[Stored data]
────────
(* ===== verification/FileIO.v ===== *)
(** * FileIO: reading and writing the content of a node (libexfat/io.c)

    [exfat_generic_pread] and [exfat_generic_pwrite].  The caller's buffer is a
    list of bytes; [memcpy] and [memset] into it are [splice].  A loop takes
    at most one turn per byte, which is the fuel it is given. *)

From Stdlib Require Import ZArith Lia.
From stdpp Require Import base numbers list gmap.
From S2P Require Import Prelude Bytes Monad Ondisk State Bitmap Geometry Cluster.

#[local] Open Scope Z_scope.

Section FileIO.
Context `{Platform}.

Definition is_dir (n : exfat_node) : bool := negb (Z.land (n_attrib n) EXFAT_ATTRIB_DIR =? 0).

(** ** Definitions *)

(** The loop of [exfat_generic_pread]: [buf] has been filled up to [pos], and
    [remainder] bytes are to be read from [cluster] on.  [Some rc] is an early
    return; the other results are the final [remainder] and the buffer. *)
Fixpoint pread_loop (fuel : nat) (cluster loffset pos remainder : Z) (buf : list Z)
  : M nstate (option Z * Z * list Z) :=
  if remainder <=? 0 then ret (None, remainder, buf)
  else
    match fuel with
    | O => diverge
    | S fuel =>
        let! s := get_state in
        let ef := s_ef s in
        if CLUSTER_INVALID (ef_sb ef) cluster then on_os exfat_error;; ret (Some (- EIO), remainder, buf)
        else
          let lsize := Z.min (CLUSTER_SIZE (ef_sb ef) - loffset) remainder in
          let! off := exfat_c2o ef cluster in
          let! r := on_os (exfat_pread lsize (off + loffset)) in
          match r with
          | None => on_os exfat_error;; ret (Some (- EIO), remainder, buf)
          | Some bytes =>
              let! cluster := exfat_next_cluster cluster in
              pread_loop fuel cluster 0 (pos + lsize) (remainder - lsize) (splice buf pos bytes)
          end
    end.

(** The body of [exfat_generic_pread]; [again] is the call of itself. *)
Definition pread_body (again : list Z -> Z -> Z -> M nstate (Z * list Z))
  (buffer : list Z) (size offset : Z) : M nstate (Z * list Z) :=
  let! s := get_state in
  let node := s_node s in
  let ef := s_ef s in
  if offset <? 0 then ret (- EINVAL, buffer)
  else if n_size node <=? offset then ret (0, buffer)
  else if size =? 0 then ret (0, buffer)
  else if n_valid_size node <? u64 (offset + size) then
    let! r :=
      if offset <? n_valid_size node then
        let! (bytes, buf) := again buffer (n_valid_size node - offset) offset in
        if (bytes <? 0) || (bytes <? n_valid_size node - offset) then ret (inl (bytes, buf))
        else ret (inr (bytes, buf))
      else ret (inr (0, buffer)) in
    match r with
    | inl r => ret r
    | inr (bytes, buf) =>
        let! s := get_state in
        let node := s_node s in
        let zeros := zrepeat 0 (Z.min (size - bytes) (n_size node - n_valid_size node)) in
        ret (Z.min size (n_size node - offset), splice buf bytes zeros)
    end
  else
    let cs := CLUSTER_SIZE (ef_sb ef) in
    let! cluster := exfat_advance_cluster (u32 (offset / cs)) in
    if CLUSTER_INVALID (ef_sb ef) cluster then on_os exfat_error;; ret (- EIO, buffer)
    else
      let remainder := Z.min size (n_size node - offset) in
      let! (early, remainder, buf) :=
        pread_loop (Z.to_nat remainder) cluster (offset mod cs) 0 remainder buffer in
      match early with
      | Some rc => ret (rc, buf)
      | None =>
          when (negb (is_dir node) && (ef_ro ef =? 0) && negb (ef_noatime ef)) exfat_update_atime;;
          ret (Z.min size (n_size node - offset) - remainder, buf)
      end.

(** The source calls itself at most once, for the valid part of the request:
    [depth] is that bound. *)
Fixpoint generic_pread (depth : nat) (buffer : list Z) (size offset : Z) : M nstate (Z * list Z) :=
  match depth with
  | O => diverge
  | S depth => pread_body (generic_pread depth) buffer size offset
  end.

Definition exfat_generic_pread : list Z -> Z -> Z -> M nstate (Z * list Z) := generic_pread 2.

(** The loop of [exfat_generic_pwrite]: [data] is what is left to write, and
    [done] bytes of [size] at [offset] have been written. *)
Fixpoint pwrite_loop (fuel : nat) (cluster loffset offset size : Z) (data : list Z) (remainder : Z)
  : M nstate (Z + Z) :=
  if remainder <=? 0 then ret (inr remainder)
  else
    match fuel with
    | O => diverge
    | S fuel =>
        let! s := get_state in
        let ef := s_ef s in
        if CLUSTER_INVALID (ef_sb ef) cluster then on_os exfat_error;; ret (inl (- EIO))
        else
          let lsize := Z.min (CLUSTER_SIZE (ef_sb ef) - loffset) remainder in
          let! off := exfat_c2o ef cluster in
          let! ok := on_os (exfat_pwrite (sub data 0 lsize) (off + loffset)) in
          if negb ok then on_os exfat_error;; ret (inl (- EIO))
          else
            let remainder := remainder - lsize in
            set_node (fun n => set_n_valid_size (Z.max (n_valid_size n) (u64 (offset + size - remainder))) n);;
            let! cluster := exfat_next_cluster cluster in
            pwrite_loop fuel cluster 0 offset size (drop (Z.to_nat lsize) data) remainder
    end.

(** The part of [exfat_generic_pwrite] after the file is long enough. *)
Definition pwrite_body (data : list Z) (size offset : Z) : M nstate Z :=
  let! s := get_state in
  let ef := s_ef s in
  let cs := CLUSTER_SIZE (ef_sb ef) in
  if size =? 0 then ret 0
  else
    let! cluster := exfat_advance_cluster (u32 (offset / cs)) in
    if CLUSTER_INVALID (ef_sb ef) cluster then on_os exfat_error;; ret (- EIO)
    else
      let! r := pwrite_loop (Z.to_nat size) cluster (offset mod cs) offset size data size in
      match r with
      | inl rc => ret rc
      | inr remainder =>
          let! s := get_state in
          when (negb (is_dir (s_node s))) exfat_update_mtime;;
          ret (size - remainder)
      end.

Definition exfat_generic_pwrite (data : list Z) (size offset : Z) : M nstate Z :=
  if offset <? 0 then ret (- EINVAL)
  else
    let! s := get_state in
    and_then
      (if n_size (s_node s) <? offset then exfat_truncate offset true else ret 0)
      (let! s := get_state in
       and_then
         (if n_size (s_node s) <? u64 (offset + size) then exfat_truncate (u64 (offset + size)) false
          else ret 0)
         (pwrite_body data size offset)).
End FileIO.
────────
Aim of the exercise:
Return only the number of lines in the data that hold the string "Some".

Exercise solution:
5